Initiation

The episode opens with Dwight and Ryan at their desks, the former trying to stump the latter with some very careworn riddles. The one he starts with -- "Two coins add up to fifteen cents, and one of them is not a nickel" -- is so elderly that it's already been a B-story on Scrubs (though the Scrubs version was thirty cents. Same diff). Anyway: we can't say for sure that Ryan is more clever with riddles than Dwight; certainly, they are evenly matched.

After the credits, Jan's meeting with Michael in his office, asking what he did the day. Michael says he didn't do anything, and asks how her day was. Flintily, Jan tells him she wasn't making small talk, so Michael spits that he worked, and then he went home to his condo, and Carole came over, and they had sex. Michael then interviews, "Never, ever, ever sleep with your boss. I am so lucky that Jan and I only got to second base." I'm not convinced he's gotten that much further with Carole, frankly.

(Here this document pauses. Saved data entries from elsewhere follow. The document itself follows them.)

Record os := mkOs {
  w_lock : lock_state; (* the cache's rwlock, with the cache it was taken on *)
  w_seen : option LithCache; (* the last cache state this thread saw *)
  w_crit : list (bool * LithCache * LithCache); (* its critical sections on the cache: write?, before, after *)
  w_heap : gset nat; (* heap blocks this thread owns *)
  w_files : gmap nat (bytes * Z); (* open streams: name and offset *)
  w_err : bytes; (* the static error page buffer *)
  w_ctx : gset nat; (* live TLS contexts *)
  w_ssl : gset nat; (* live TLS sessions *)
  w_in : list bytes; (* what it has read and peeked, call by call *)
  w_out : bytes; (* plaintext written to the TLS session *)
  w_reads : nat; (* reads the peers still have data for *)
  w_socks : gset Z; (* open sockets this thread owns *)
  w_sent : bytes; (* bytes sent on a clear socket *)
  w_pool : option PoolQueue; (* the queue mutex, with the queue it was taken on *)
  w_pcrit : list (PoolQueue * PoolQueue); (* its critical sections on the queue *)
  w_wakes : nat; (* wake-ups of the condition variable still to come that find nothing to do *)
  w_threads : nat; (* worker threads created *)
  w_proc : process; (* attributes of the process *)
  w_setup : list setup; (* what it has set up, in order *)
}.

Definition set_w_lock (v : lock_state) (w : os) : os :=
  mkOs v (w_seen w) (w_crit w) (w_heap w) (w_files w) (w_err w) (w_ctx w) (w_ssl w) (w_in w) (w_out w) (w_reads w) (w_socks w) (w_sent w) (w_pool w) (w_pcrit w) (w_wakes w) (w_threads w) (w_proc w) (w_setup w).
Definition set_w_seen (v : option LithCache) (w : os) : os :=
  mkOs (w_lock w) v (w_crit w) (w_heap w) (w_files w) (w_err w) (w_ctx w) (w_ssl w) (w_in w) (w_out w) (w_reads w) (w_socks w) (w_sent w) (w_pool w) (w_pcrit w) (w_wakes w) (w_threads w) (w_proc w) (w_setup w).
Definition set_w_crit (v : list (bool * LithCache * LithCache)) (w : os) : os :=
  mkOs (w_lock w) (w_seen w) v (w_heap w) (w_files w) (w_err w) (w_ctx w) (w_ssl w) (w_in w) (w_out w) (w_reads w) (w_socks w) (w_sent w) (w_pool w) (w_pcrit w) (w_wakes w) (w_threads w) (w_proc w) (w_setup w).
Definition set_w_heap (v : gset nat) (w : os) : os :=
  mkOs (w_lock w) (w_seen w) (w_crit w) v (w_files w) (w_err w) (w_ctx w) (w_ssl w) (w_in w) (w_out w) (w_reads w) (w_socks w) (w_sent w) (w_pool w) (w_pcrit w) (w_wakes w) (w_threads w) (w_proc w) (w_setup w).
Definition set_w_files (v : gmap nat (bytes * Z)) (w : os) : os :=
  mkOs (w_lock w) (w_seen w) (w_crit w) (w_heap w) v (w_err w) (w_ctx w) (w_ssl w) (w_in w) (w_out w) (w_reads w) (w_socks w) (w_sent w) (w_pool w) (w_pcrit w) (w_wakes w) (w_threads w) (w_proc w) (w_setup w).
Definition set_w_err (v : bytes) (w : os) : os :=
  mkOs (w_lock w) (w_seen w) (w_crit w) (w_heap w) (w_files w) v (w_ctx w) (w_ssl w) (w_in w) (w_out w) (w_reads w) (w_socks w) (w_sent w) (w_pool w) (w_pcrit w) (w_wakes w) (w_threads w) (w_proc w) (w_setup w).
Definition set_w_ctx (v : gset nat) (w : os) : os :=
  mkOs (w_lock w) (w_seen w) (w_crit w) (w_heap w) (w_files w) (w_err w) v (w_ssl w) (w_in w) (w_out w) (w_reads w) (w_socks w) (w_sent w) (w_pool w) (w_pcrit w) (w_wakes w) (w_threads w) (w_proc w) (w_setup w).
Definition set_w_ssl (v : gset nat) (w : os) : os :=
  mkOs (w_lock w) (w_seen w) (w_crit w) (w_heap w) (w_files w) (w_err w) (w_ctx w) v (w_in w) (w_out w) (w_reads w) (w_socks w) (w_sent w) (w_pool w) (w_pcrit w) (w_wakes w) (w_threads w) (w_proc w) (w_setup w).
Definition set_w_in (v : list bytes) (w : os) : os :=
  mkOs (w_lock w) (w_seen w) (w_crit w) (w_heap w) (w_files w) (w_err w) (w_ctx w) (w_ssl w) v (w_out w) (w_reads w) (w_socks w) (w_sent w) (w_pool w) (w_pcrit w) (w_wakes w) (w_threads w) (w_proc w) (w_setup w).
Definition set_w_out (v : bytes) (w : os) : os :=
  mkOs (w_lock w) (w_seen w) (w_crit w) (w_heap w) (w_files w) (w_err w) (w_ctx w) (w_ssl w) (w_in w) v (w_reads w) (w_socks w) (w_sent w) (w_pool w) (w_pcrit w) (w_wakes w) (w_threads w) (w_proc w) (w_setup w).
Definition set_w_reads (v : nat) (w : os) : os :=
  mkOs (w_lock w) (w_seen w) (w_crit w) (w_heap w) (w_files w) (w_err w) (w_ctx w) (w_ssl w) (w_in w) (w_out w) v (w_socks w) (w_sent w) (w_pool w) (w_pcrit w) (w_wakes w) (w_threads w) (w_proc w) (w_setup w).
Definition set_w_socks (v : gset Z) (w : os) : os :=
  mkOs (w_lock w) (w_seen w) (w_crit w) (w_heap w) (w_files w) (w_err w) (w_ctx w) (w_ssl w) (w_in w) (w_out w) (w_reads w) v (w_sent w) (w_pool w) (w_pcrit w) (w_wakes w) (w_threads w) (w_proc w) (w_setup w).
Definition set_w_sent (v : bytes) (w : os) : os :=
  mkOs (w_lock w) (w_seen w) (w_crit w) (w_heap w) (w_files w) (w_err w) (w_ctx w) (w_ssl w) (w_in w) (w_out w) (w_reads w) (w_socks w) v (w_pool w) (w_pcrit w) (w_wakes w) (w_threads w) (w_proc w) (w_setup w).
Definition set_w_pool (v : option PoolQueue) (w : os) : os :=
  mkOs (w_lock w) (w_seen w) (w_crit w) (w_heap w) (w_files w) (w_err w) (w_ctx w) (w_ssl w) (w_in w) (w_out w) (w_reads w) (w_socks w) (w_sent w) v (w_pcrit w) (w_wakes w) (w_threads w) (w_proc w) (w_setup w).
Definition set_w_pcrit (v : list (PoolQueue * PoolQueue)) (w : os) : os :=
  mkOs (w_lock w) (w_seen w) (w_crit w) (w_heap w) (w_files w) (w_err w) (w_ctx w) (w_ssl w) (w_in w) (w_out w) (w_reads w) (w_socks w) (w_sent w) (w_pool w) v (w_wakes w) (w_threads w) (w_proc w) (w_setup w).
Definition set_w_wakes (v : nat) (w : os) : os :=
  mkOs (w_lock w) (w_seen w) (w_crit w) (w_heap w) (w_files w) (w_err w) (w_ctx w) (w_ssl w) (w_in w) (w_out w) (w_reads w) (w_socks w) (w_sent w) (w_pool w) (w_pcrit w) v (w_threads w) (w_proc w) (w_setup w).
Definition set_w_threads (v : nat) (w : os) : os :=
  mkOs (w_lock w) (w_seen w) (w_crit w) (w_heap w) (w_files w) (w_err w) (w_ctx w) (w_ssl w) (w_in w) (w_out w) (w_reads w) (w_socks w) (w_sent w) (w_pool w) (w_pcrit w) (w_wakes w) v (w_proc w) (w_setup w).
Definition set_w_proc (v : process) (w : os) : os :=
  mkOs (w_lock w) (w_seen w) (w_crit w) (w_heap w) (w_files w) (w_err w) (w_ctx w) (w_ssl w) (w_in w) (w_out w) (w_reads w) (w_socks w) (w_sent w) (w_pool w) (w_pcrit w) (w_wakes w) (w_threads w) v (w_setup w).
Definition set_w_setup (v : list setup) (w : os) : os :=
  mkOs (w_lock w) (w_seen w) (w_crit w) (w_heap w) (w_files w) (w_err w) (w_ctx w) (w_ssl w) (w_in w) (w_out w) (w_reads w) (w_socks w) (w_sent w) (w_pool w) (w_pcrit w) (w_wakes w) (w_threads w) (w_proc w) v.

Definition note (l : list setup) (w : os) : os := set_w_setup (w_setup w ++ l) w.

(** ** The environment *)

Record env := mkEnv {
  disk : bytes -> option file;  (* files by name *)
  quiet : bool;      (* the disk is readable and nobody else writes to it *)
  regular : bool;    (* every file opened is a regular one: ftell succeeds *)
  ample : bool;      (* memory does not run out *)
  solo : bool;       (* no other thread produces an error page meanwhile *)
  alone : bool;      (* no other thread takes the cache's lock for writing *)
  peer_ok : bool;    (* the peer stays connected while it is written to *)
  lenient : bool;    (* locks may be destroyed while they are in use, as glibc allows *)
  opens : bool;      (* there is a descriptor, a free port, and a key that fits the certificate *)
  max_file : Z;      (* no file is larger than this *)
}.

Record env_wf (E : env) : Prop := {
  ew_sizes : forall p f, disk E p = Some f -> (Z.of_nat (length (contents f)) <= max_file E)%Z;
  ew_max : (MAX_CACHE_FILE_SIZE <= max_file E)%Z;
}.
(** The cache knows the first 255 characters of a name, keeps what it has of a
    file that is removed, and may find no memory for a file of 0 bytes. *)
Definition page_there (p : bytes) : Prop :=
  exists f, disk E p = Some f /\ contents f <> [] /\ length p < 255.

(** The program with its cache sends what it would send without one. *)
Lemma answers_plain cfg root req resp :
  ample E = true -> solo E = true ->
  (use_cache cfg = 1%Z -> method req = METHOD_GET -> is_safe_path (Some (path req)) = true ->
   page_there (root ++ target (path req))) ->
  answers cfg root req resp -> resp = plain_response root req.
Proof.
  intros Ha Hso Hpage. unfold answers, plain_response. destruct (method req); [|done|done].
  intros Hr. destruct (is_safe_path (Some (path req))) eqn:Hs.
  2: { destruct Hr as [resp _ Hr| |]; [by apply error_reply_solo in Hr | congruence..]. }
  destruct (decide (use_cache cfg = 1%Z)) as [Hu|Hu].
  { destruct (Hpage Hu eq_refl eq_refl) as (f & Hf & Hne & Hl). rewrite Hf. by eapply get_answer_page. }
  destruct Hr as [resp Hs' _|c r _ Hu' _ _ _ _|resp _ Hd]; [congruence | done|].
  destruct Hd as [f ->|resp Hno Hr]; [done|]. rewrite (Hno Ha). by apply error_reply_solo in Hr.
Qed.

Lemma wp_route_plain cfg ectx req buf n (w : os) :
  ample E = true -> solo E = true -> peer_ok E = true ->
  w_lock w = Unlocked -> ssl_session ectx ∈ w_ssl w ->
  strlen (ctx_public_dir ectx) < 256 -> strlen (path req) < 256 ->
  (LONG_MIN <= content_length req <= LONG_MAX)%Z ->
  (use_cache cfg = 1%Z -> method req = METHOD_GET -> is_safe_path (Some (path req)) = true ->
   page_there (cstr (ctx_public_dir ectx) ++ target (path req))) ->
  wp (sys E) False (handle_http_route cfg ectx req buf n) w (fun _ w' =>
    w_out w' = w_out w ++ plain_response (cstr (ctx_public_dir ectx)) req).
Proof.
  intros Ha Hso Hpe ????? Hpage. eapply wp_mono; [by apply wp_handle_http_route|].
  intros _ w' [_ Ho]. destruct (Ho Hpe) as (resp & -> & Hr%route_answer).
  by rewrite (answers_plain cfg _ _ _ Ha Hso Hpage Hr).
Qed.
End route.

On her way out, Jan puts on a bright face as she stops at Pam's desk, giving her an hour-by-hour log and asking her to keep track of what Michael does all day. Pam interviews that Jan always treated Michael like a ten-year-old, but that lately, it's been more like he's five. Well, that stands to reason: a ten-year-old can be left in the house alone for a short period of time, whereas a five-year-old is still subject to the occasional urinary mishap.

Back at their desks, Dwight checks with Ryan that 's excited for the day ahead. He is. He's even "very" excited. "Extremely" excited is taking it too far, but Dwight bounces back: "Just 'very' excited? That's cool." Ryan interviews that, having spent a year at Dunder Mifflin, he needs to commit or leave, so in order to decide which it's going to be, he's going to get some guidance on his first sales call from Dwight, the company's top salesman. Lesson #1 would seem to be "It doesn't matter how weird you are: paper sells itself." For his part, Dwight interviews that he's very excited, since Ryan hasn't made a sale yet -- but even more importantly, "he hasn't made an ally yet." He adds, "Is he gonna be a slacker, loser, wise-ass like Jim was, or is he gonna join the Dwight Army Of Champions?" I hope it's the latter, if for no other reason than so we can see the uniforms.

Dwight's in his car, Ryan in the passenger seat, driving along a country road beside what looks like a cornfield. Ryan asks how much he should talk on a sales call, but instead of answering, Dwight abruptly stops the car. Ryan dispiritedly asks where the sales office is, and Dwight koans, "When you are ready to see the sales office, the sales office will present itself to you. Your journey begins now." Dwight smirks at the camera. Ryan looks justly alarmed.

Stamford. There's a dispute over a squeaky chair, which we are joining in medias res. Though Jim had been stuck with the squeaky chair, he apparently waited for Karen to leave the room to switch it for hers. I guess in Connecticut, they don't have WD-40.

Michael calls someone named Coselli, which he shortens to "The Cos," and then "Cosby," and then starts talking like Fat Albert. Pam duly notes this latest development on her log: "10am Cosby Impression." She is kind not to describe it as "Outdated Cosby Impression," given the absence of sociological commentary on the contemporary African-American experience.

Schrute Farms -- for it is there that Dwight and Ryan have stopped. Dwight holds out a beet seed, which Ryan snatches easily. Having demonstrated that he's learned this lesson doesn't seem destined to land Ryan in a sales office any sooner.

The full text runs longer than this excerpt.